In its World Energy Outlook 2021, the report says, “If all today’s announced climate pledges are met, the world would still be consuming 75 million oil barrels per day by 2050 — down from around 100 million today — but that plummets to 25 million in the Net Zero Emissions (NZE) by 2050 Scenario.”
“The IEA’s estimate cannot put forward any credible alternative to oil and gas in the energy mix that will get the world the energy that the world is going to demand by 2050,” said Al Sabah.
“There is no mechanism to get you there right now,” he added. “I think the IEA recognizes that and if you read the fine print and foot notes, you will see that it relies on essentially a huge leap of faith on new technology that’s magically going to appear at some point in the future. That is not a way to plan for the future. That is a recipe for disaster.”
Al Sabah said he thinks Kuwait is in a prime position based on the carbon intensity of its bbls.
“One example, IOCs (international oil companies), some of their CEOs, friends of mine are quite proud of coming in at somewhere around 15 kilograms of CO2 equivalent Scope 1 Scope 2 emissions per barrel of oil produced. When they say that I say, ‘thank you very much, we are at a third of that if not less.’
“So, we start from a good position but then the question becomes: how do we maintain that position and then move ultimately to a net-zero target?”
His company is launching a net-zero strategy soon.
“That will entail massive investments and require a massive amount of collaboration, we need across the industry,” said Al Sabah. “Not just on the oil and gas companies but also the research institutions and frankly universities and … service companies.”
Decarbonize not replace
Al Sabah was asked for his thoughts going into COP28 in Dubai this November.
“We are excited by it because we feel this is the time where everyone will have a seat at the table and people will be able to have an open, frank dialogue,” he said.
“In the past, we see a dialogue that was … holding oil and gas to be essentially the devil that had to be exterminated, without realization that there is no alternative to that industry at this time, or anytime in the foreseeable future and we have to work together to decarbonize the barrel and not to replace it.”
Al Sabah pointed to the challenges around a world economy that indicates need for oil and gas but only for a set period of time.

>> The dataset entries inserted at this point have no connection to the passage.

Lemma probe_spec address hint w : returns (probeHostIdentity env address hint) (found 2 w) w.
Proof.
  unfold probeHostIdentity. case_bool_decide.
  { apply returns_ret. split; [exists []; rewrite app_nil_r; split; [done|cbn; lia]|done]. }
  destruct hint.
  - apply returns_bind. apply returns_probe. intros body w1 Hc Hs. apply returns_ret.
    destruct (b ← body; parseVibeshineWebUi b) as [i|] eqn:E.
    + apply returns_ret. destruct Hc as [c Hc]. split; [exists [c]; split; [done|cbn; lia]|]. split; [done|].
      intros i' [= <-]. destruct body; [|done]. by eapply vibeshine_kind.
    + eapply returns_mono; [apply punktfunk_spec|]. intros o w' Ho. by eapply found_after.
  - apply returns_bind, returns_ret. eapply returns_mono; [apply punktfunk_spec|].
    intros o w' ((made & Hm & Hl) & Hr). split; [exists made; split; [done|lia]|done].
Qed.

Lemma identify_spec w : returns (identify env) (fun _ w' => exists made i, w_calls w' = w_calls w ++ made /\
  (length made <= 2)%nat /\ w_server w' = set_hostIdentity i (w_server w) /\ id_kind i <> Unknown) w.
Proof.
  unfold identify. apply returns_bind. eexists _, _. split; [reflexivity|]. set (m := detect _).
  apply returns_bind. eexists _, _. split; [reflexivity|]. set (w1 := with_server _ w).
  assert (id_kind (identityFor (hc_kind m)) <> Unknown) as Hm by (pose proof (detect_known
    {| hm_appVersion := sd_serverInfoAppVersion (w_server w); hm_gfeVersion := sd_serverInfoGfeVersion (w_server w);
       hm_gsVersion := sd_gsVersion (w_server w); hm_advertisedExtensions := [] |}) as Hd; fold m in Hd; cbn; done).
  case_bool_decide.
  2: { apply returns_ret. exists [], (identityFor (hc_kind m)). rewrite app_nil_r. split_and!; [done|cbn; lia|done|done]. }
  apply returns_bind. eapply returns_mono; [apply probe_spec|]. intros o w' ((made & Hc & Hl) & Hs & Hi). cbv beta.
  destruct o as [i|].
  - eexists _, _. split; [reflexivity|]. exists made, i. split_and!; [done|done| |by apply Hi].
    cbn [with_server w_server]. rewrite Hs. done.
  - destruct (_ || _).
    + eexists _, _. split; [reflexivity|]. exists made, (identityFor Apollo). split_and!; [done|done| |done].
      cbn [with_server w_server]. rewrite Hs. done.
    + apply returns_ret. exists made, (identityFor (hc_kind m)). split_and!; [done|done| |done]. by rewrite Hs.
Qed.
End connecting.

(** What connecting does; [init_outcome] is its account. *)
Lemma init_spec (env : environment) (xml : Expat) (has_certificate : bool) (address : bytes) (w : world) :
  exists ret w' made, gs_init env has_certificate address w = (inr ret, w') /\ w_calls w' = w_calls w ++ made /\
    (length made <= 5)%nat /\
    (host (parse_host_address address) = [] \/ has_certificate = false -> ret = GS_FAILED /\ made = []) /\
    (ret = GS_OK -> loaded (w_server w') /\ id_kind (sd_hostIdentity (w_server w')) <> Unknown /\
       MIN_SUPPORTED_GFE_VERSION <= sd_serverMajorVersion (w_server w') <= MAX_SUPPORTED_GFE_VERSION).
Proof.
  unfold gs_init. case_bool_decide as Eh.
  { exists GS_FAILED, (with_error (bs "Address is Empty") w), []. rewrite app_nil_r. split_and!; [done|done|cbn; lia|done|done]. }
  destruct has_certificate; cbn [negb].
  2: { exists GS_FAILED, w, []. rewrite app_nil_r. split_and!; [done|done|cbn; lia|done|done]. }
  set (w1 := with_server (set_endpoint (host (parse_host_address address)) (server_at (host (parse_host_address address)))
    (default 47989 (port (parse_host_address address))) (w_server w)) w).
  rewrite (bind_inr _ _ w tt w1) by done.
  destruct (load_status_spec env xml w1) as (ret & w2 & E & made & Hc & Hl & Hr & Hg). rewrite (bind_inr _ _ _ _ _ E).
  assert (returns (if ret =? GS_OK then identify env else mret tt) (fun _ w' => exists more, w_calls w' = w_calls w2 ++ more /\
    (length more <= 2)%nat /\ (ret = GS_OK -> exists i, w_server w' = set_hostIdentity i (w_server w2) /\ id_kind i <> Unknown)) w2)
    as ([] & w3 & E3 & more & Hc3 & Hl3 & Hi).
  { destruct (Z.eqb_spec ret GS_OK).
    - eapply returns_mono; [apply identify_spec|]. intros _ w' (more & i & H1 & H2 & H3). exists more. eauto.
    - apply returns_ret. exists []. rewrite app_nil_r. split_and!; [done|cbn; lia|done]. }
  rewrite (bind_inr _ _ _ _ _ E3). eexists ret, _, (made ++ more). split; [reflexivity|]. split_and!.
  - cbn. by rewrite Hc3, Hc, <- app_assoc.
  - rewrite length_app. lia.
  - by intros [?|?].
  - intros ->. destruct (Hi eq_refl) as (i & Hs & Hk). destruct (Hg eq_refl) as [Hld Hv]. cbn [w_server with_server].
    rewrite Hs. done.
Qed.
Lemma write_entries_eq {A} (write : A -> value) (m : gmap bytes A) : map_Forall (fun k _ => text_ok k) m ->
  write_entries write m = map (fun e => (e.1, write e.2)) (in_order m).
Proof.
  intros Hm. unfold write_entries. rewrite set_all_new; [done|apply in_order_keys|].
  apply list.Forall_forall. intros [k a] H. apply in_order_elem in H. by apply (Hm k a).
Qed.
Lemma write_entries_lookup {A} (write : A -> value) (m : gmap bytes A) k : map_Forall (fun k _ => text_ok k) m ->
  lookup_field k (write_entries write m) = write <$> m !! k.
Proof.
  intros Hm. rewrite write_entries_eq by done. pose proof (in_order_keys m) as Hn. apply option_eq. intros v.
  assert ((map (fun e => (e.1, write e.2)) (in_order m)).*1 = (in_order m).*1) as Ek.
  { rewrite <- list_fmap_compose. by apply list_fmap_ext. }
  rewrite lookup_field_elem by (by rewrite Ek). rewrite fmap_Some. split.
  - intros ([k' a] & [= -> ->] & H)%list_elem_of_fmap. exists a. by apply in_order_elem in H.
  - intros (a & Ha & ->). apply list_elem_of_fmap. exists (k, a). split; [done|by apply in_order_elem].
Qed.

(** A map written and read back, through sorted text or not. *)
Lemma entries_back {A} (write : A -> value) (read : value -> option A) (sort : bool) (m : gmap bytes A) :
  map_Forall (fun k a => text_ok k /\ read (back sort (write a)) = Some a) m ->
  match back sort (VObject (write_entries write m)) with VObject l => read_entries read l = m | _ => False end.
Proof.
  intros Hm. assert (map_Forall (fun k _ => text_ok k) m) as Hk by (intros k a Ha; by apply (Hm k a)).
  assert (NoDup (write_entries write m).*1) as Hn.
  { rewrite write_entries_eq by done. change (map ?f ?l) with (f <$> l). rewrite <- list_fmap_compose. erewrite list_fmap_ext; [apply in_order_keys|done]. }
  assert (forall k, (lookup_field k (write_entries write m) ≫= fun v => read (back sort v)) = m !! k) as Hl.
  { intros k. rewrite write_entries_lookup by done. destruct (m !! k) as [a|] eqn:E; [|done]. cbn. by apply (Hm k a). }
  destruct sort; cbn [back sorted]; apply map_eq; intros k.
  - rewrite read_entries_lookup.
    + rewrite lookup_sorted by done. rewrite <- Hl. by destruct (lookup_field _ _).
    + rewrite sort_fields_perm. by rewrite fst_map.
  - rewrite read_entries_lookup by done. apply Hl.
Qed.
End maps.
(* ===== verification/WakeOnLan.v ===== *)
(** Waking a host: addresses, ports and packets ([features/host/WakeOnLanTargets.cpp]),
    the overrides of a host and their file ([WakeOnLanOverridesStore.cpp]), and
    sending the packets ([streaming/WakeOnLanManager.cpp], the build with BSD
    sockets) with every call made on the network. *)

From stdpp Require Import gmultiset.
From S2P Require Import Prelude Text CText HostAddress Ownership Double Data Jansson JsonFile HostRecords.

#[local] Open Scope Z_scope.
#[local] Set Warnings "-clear-no-such-hyp".

(** ** Targets *)

Record WakeOnLanOverride := {
  ov_mac : bytes;
  ov_address : bytes;
  ov_port : Z;
  ov_secureOnPassword : bytes;
  ov_resendAttempts : Z;
}.
Definition no_override : WakeOnLanOverride :=
  {| ov_mac := []; ov_address := []; ov_port := 0; ov_secureOnPassword := []; ov_resendAttempts := 0 |}.

Definition kDefaultSunshinePort : Z := 47989.
Definition kStaticPorts : list Z := [9; 47009].
Definition kDynamicPorts : list Z := [47998; 47999; 48000; 48002; 48010].

Definition pushUniqueString (out : list bytes) (v : bytes) : list bytes :=
  if negb (bool_decide (v = [])) && negb (bool_decide (v ∈ out)) then out ++ [v] else out.
Definition pushUniquePort (out : list Z) (p : Z) : list Z := if bool_decide (p ∈ out) then out else out ++ [p].

(** [std::isxdigit], [std::toupper] in the "C" locale. *)
Definition isxdigit (b : byte) : bool := in_base 16 b.
Definition toupper (b : byte) : byte := if (97 <=? ub b) && (ub b <=? 122) then u8 (ub b - 32) else b.

(** The loop; [None]: a character that is neither a digit nor a separator. *)
Fixpoint mac_digits (mac : bytes) : option bytes :=
  match mac with
  | [] => Some []
  | c :: rest =>
      if isxdigit c then cons (toupper c) <$> mac_digits rest
      else if bool_decide (c = ch ":") || bool_decide (c = ch "-") || is_space c then mac_digits rest
      else None
  end.
Definition normalizeMacAddress (mac : bytes) : bytes :=
  match mac_digits mac with
  | None => []
  | Some normalized =>
      if negb (length normalized =? 12)%nat then []
      else if forallb (fun c => bool_decide (c = ch "0")) normalized then [] else normalized
  end.

Definition hasUsableOverrideMac (over : WakeOnLanOverride) : bool := negb (bool_decide (normalizeMacAddress (ov_mac over) = [])).

Definition wakeTargetAddresses (over : WakeOnLanOverride) (hostAddresses : list bytes) : list bytes :=
  foldl pushUniqueString (pushUniqueString [] (ov_address over)) hostAddresses.

Definition wakeTargetPorts (over : WakeOnLanOverride) (basePort : Z) : list Z :=
  if negb (ov_port over =? 0) then [ov_port over]
  else
    let out := foldl pushUniquePort [] kStaticPorts in
    let base := if negb (basePort =? 0) then basePort else kDefaultSunshinePort in
    foldl (fun out p => pushUniquePort out (u16 (p - kDefaultSunshinePort + base))) out kDynamicPorts.

Definition nibble (c : byte) : option Z :=
  if is_digit c then Some (ub c - 48)
  else if is_upper c && (ub c <=? 70) then Some (ub c - 55)
  else if (97 <=? ub c) && (ub c <=? 102) then Some (ub c - 87)
  else None.
Fixpoint mac_bytes (n : nat) (normalized : bytes) : option bytes :=
  match n, normalized with
  | O, _ => Some []
  | S n, hi :: lo :: rest =>
      h ← nibble hi; l ← nibble lo; cons (u8 (Z.lor (Z.shiftl h 4) l)) <$> mac_bytes n rest
  | _, _ => None
  end.
Definition macToBytes (normalized : bytes) : option bytes :=
  if negb (length normalized =? 12)%nat then None else mac_bytes 6 normalized.

Definition buildMagicPacket (normalizedMac secureOnPassword : bytes) : bytes :=
  match macToBytes (normalizeMacAddress normalizedMac) with
  | None => []
  | Some mac =>
      let packet := replicate 6 (u8 255) ++ concat (replicate 16 mac) in
      let packet := if bool_decide (secureOnPassword = []) then Some packet
                    else (fun pwd => packet ++ pwd) <$> macToBytes (normalizeMacAddress secureOnPassword) in
      match packet with
      | None => []
      | Some packet => if negb (length packet =? 102)%nat && negb (length packet =? 108)%nat then [] else packet
      end
  end.

(** ** Overrides *)

Section store.
Context `{lib : Jansson}.

Record overrides_store := { m_overrides : gmap bytes WakeOnLanOverride }.
Definition SchemaVersion : Z := 1.

Definition override_json (over : WakeOnLanOverride) : value :=
  let l := json_object_set_new (bs "mac") (json_string (ov_mac over)) [] in
  let l := json_object_set_new (bs "address") (json_string (ov_address over)) l in
  let l := json_object_set_new (bs "port") (Some (VInteger (ov_port over))) l in
  let l := json_object_set_new (bs "resend_attempts") (Some (VInteger (ov_resendAttempts over))) l in
  VObject (json_object_set_new (bs "secure_on_password") (json_string (ov_secureOnPassword over)) l).
Definition overrides_json (s : overrides_store) : value :=
  let l := json_object_set_new (bs "schema_version") (Some (VInteger SchemaVersion)) [] in
  VObject (json_object_set_new (bs "hosts") (Some (VObject (write_entries override_json (m_overrides s)))) l).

“We want more investment, we want more quantities of it now, but we don’t want it the day after tomorrow,” he said, summing up this sentiment. “That is a recipe for disaster because companies, especially the major producers will not want to make the major investments [that] are going to have to be made to ensure that supply is available in the market, unless there is some sort of security of demand into the future.”